### Task details
For the data below, restate word for word only the lines from the line containing "KBoolean b => inr b" through the line containing "n => pretty n", both ends included.

(Data excerpts)
########

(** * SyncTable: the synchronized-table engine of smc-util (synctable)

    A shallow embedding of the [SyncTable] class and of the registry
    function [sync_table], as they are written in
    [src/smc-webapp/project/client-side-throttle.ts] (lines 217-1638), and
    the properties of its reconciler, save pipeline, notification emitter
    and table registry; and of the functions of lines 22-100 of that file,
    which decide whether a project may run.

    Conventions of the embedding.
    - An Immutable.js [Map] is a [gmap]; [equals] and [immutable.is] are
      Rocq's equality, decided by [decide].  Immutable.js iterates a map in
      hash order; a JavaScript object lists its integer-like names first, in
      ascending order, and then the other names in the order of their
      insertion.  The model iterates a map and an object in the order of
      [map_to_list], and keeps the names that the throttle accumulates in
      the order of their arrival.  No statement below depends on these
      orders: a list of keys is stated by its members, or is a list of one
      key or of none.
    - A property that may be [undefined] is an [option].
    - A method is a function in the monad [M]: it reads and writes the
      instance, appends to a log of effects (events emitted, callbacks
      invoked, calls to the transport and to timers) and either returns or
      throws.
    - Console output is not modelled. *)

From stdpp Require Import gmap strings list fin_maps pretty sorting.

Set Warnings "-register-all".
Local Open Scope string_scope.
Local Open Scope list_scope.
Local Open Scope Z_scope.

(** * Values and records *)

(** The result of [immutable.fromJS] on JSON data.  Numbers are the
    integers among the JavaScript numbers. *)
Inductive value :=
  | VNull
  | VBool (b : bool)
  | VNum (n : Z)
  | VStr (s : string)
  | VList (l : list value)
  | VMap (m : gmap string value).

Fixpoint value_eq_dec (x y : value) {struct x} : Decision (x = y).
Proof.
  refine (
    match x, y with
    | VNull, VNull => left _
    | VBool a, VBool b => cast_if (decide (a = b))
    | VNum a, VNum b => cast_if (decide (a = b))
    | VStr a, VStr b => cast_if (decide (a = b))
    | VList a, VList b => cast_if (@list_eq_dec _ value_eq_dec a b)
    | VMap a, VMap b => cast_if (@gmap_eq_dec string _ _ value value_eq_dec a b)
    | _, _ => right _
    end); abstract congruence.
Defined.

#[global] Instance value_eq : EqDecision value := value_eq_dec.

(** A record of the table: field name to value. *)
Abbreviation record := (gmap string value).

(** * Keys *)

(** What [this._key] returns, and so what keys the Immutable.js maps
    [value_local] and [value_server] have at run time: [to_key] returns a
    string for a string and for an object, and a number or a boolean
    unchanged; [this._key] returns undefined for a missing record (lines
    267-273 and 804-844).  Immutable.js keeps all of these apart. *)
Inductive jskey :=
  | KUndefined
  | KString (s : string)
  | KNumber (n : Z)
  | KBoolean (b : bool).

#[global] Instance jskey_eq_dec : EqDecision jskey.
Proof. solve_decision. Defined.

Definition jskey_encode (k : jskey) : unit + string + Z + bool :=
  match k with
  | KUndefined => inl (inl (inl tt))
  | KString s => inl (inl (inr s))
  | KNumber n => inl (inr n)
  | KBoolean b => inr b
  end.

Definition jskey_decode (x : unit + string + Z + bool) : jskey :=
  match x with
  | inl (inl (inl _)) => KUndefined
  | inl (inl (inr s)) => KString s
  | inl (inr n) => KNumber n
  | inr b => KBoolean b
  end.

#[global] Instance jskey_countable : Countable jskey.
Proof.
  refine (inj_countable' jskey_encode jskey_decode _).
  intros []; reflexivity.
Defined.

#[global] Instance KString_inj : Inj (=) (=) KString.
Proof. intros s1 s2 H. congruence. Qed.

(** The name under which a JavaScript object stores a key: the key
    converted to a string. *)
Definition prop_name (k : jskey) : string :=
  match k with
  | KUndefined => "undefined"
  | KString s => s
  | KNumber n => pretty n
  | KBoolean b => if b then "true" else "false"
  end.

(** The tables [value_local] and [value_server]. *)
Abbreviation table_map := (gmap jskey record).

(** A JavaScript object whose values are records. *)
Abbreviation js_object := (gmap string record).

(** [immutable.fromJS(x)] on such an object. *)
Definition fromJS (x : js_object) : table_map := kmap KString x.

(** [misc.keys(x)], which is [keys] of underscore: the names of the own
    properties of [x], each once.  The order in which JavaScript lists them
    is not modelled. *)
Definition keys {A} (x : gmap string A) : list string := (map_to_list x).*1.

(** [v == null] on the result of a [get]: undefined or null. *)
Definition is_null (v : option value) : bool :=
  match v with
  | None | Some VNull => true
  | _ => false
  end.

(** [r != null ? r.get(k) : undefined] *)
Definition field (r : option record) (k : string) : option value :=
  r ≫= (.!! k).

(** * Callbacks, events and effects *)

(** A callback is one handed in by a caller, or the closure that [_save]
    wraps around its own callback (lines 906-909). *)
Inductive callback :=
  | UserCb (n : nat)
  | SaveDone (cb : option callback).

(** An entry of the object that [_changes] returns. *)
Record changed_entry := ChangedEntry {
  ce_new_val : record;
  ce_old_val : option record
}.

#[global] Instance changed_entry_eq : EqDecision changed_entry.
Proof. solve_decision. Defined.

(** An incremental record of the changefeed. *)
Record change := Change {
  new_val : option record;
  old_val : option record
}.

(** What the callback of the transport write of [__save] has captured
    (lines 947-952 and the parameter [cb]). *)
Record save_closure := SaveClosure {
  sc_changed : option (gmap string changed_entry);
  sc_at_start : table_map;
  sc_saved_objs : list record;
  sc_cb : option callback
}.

########

### Final answer
  | KBoolean b => inr b
  end.

Definition jskey_decode (x : unit + string + Z + bool) : jskey :=
  match x with
  | inl (inl (inl _)) => KUndefined
  | inl (inl (inr s)) => KString s
  | inl (inr n) => KNumber n
  | inr b => KBoolean b
  end.

#[global] Instance jskey_countable : Countable jskey.
Proof.
  refine (inj_countable' jskey_encode jskey_decode _).
  intros []; reflexivity.
Defined.

#[global] Instance KString_inj : Inj (=) (=) KString.
Proof. intros s1 s2 H. congruence. Qed.

(** The name under which a JavaScript object stores a key: the key
    converted to a string. *)
Definition prop_name (k : jskey) : string :=
  match k with
  | KUndefined => "undefined"
  | KString s => s
  | KNumber n => pretty n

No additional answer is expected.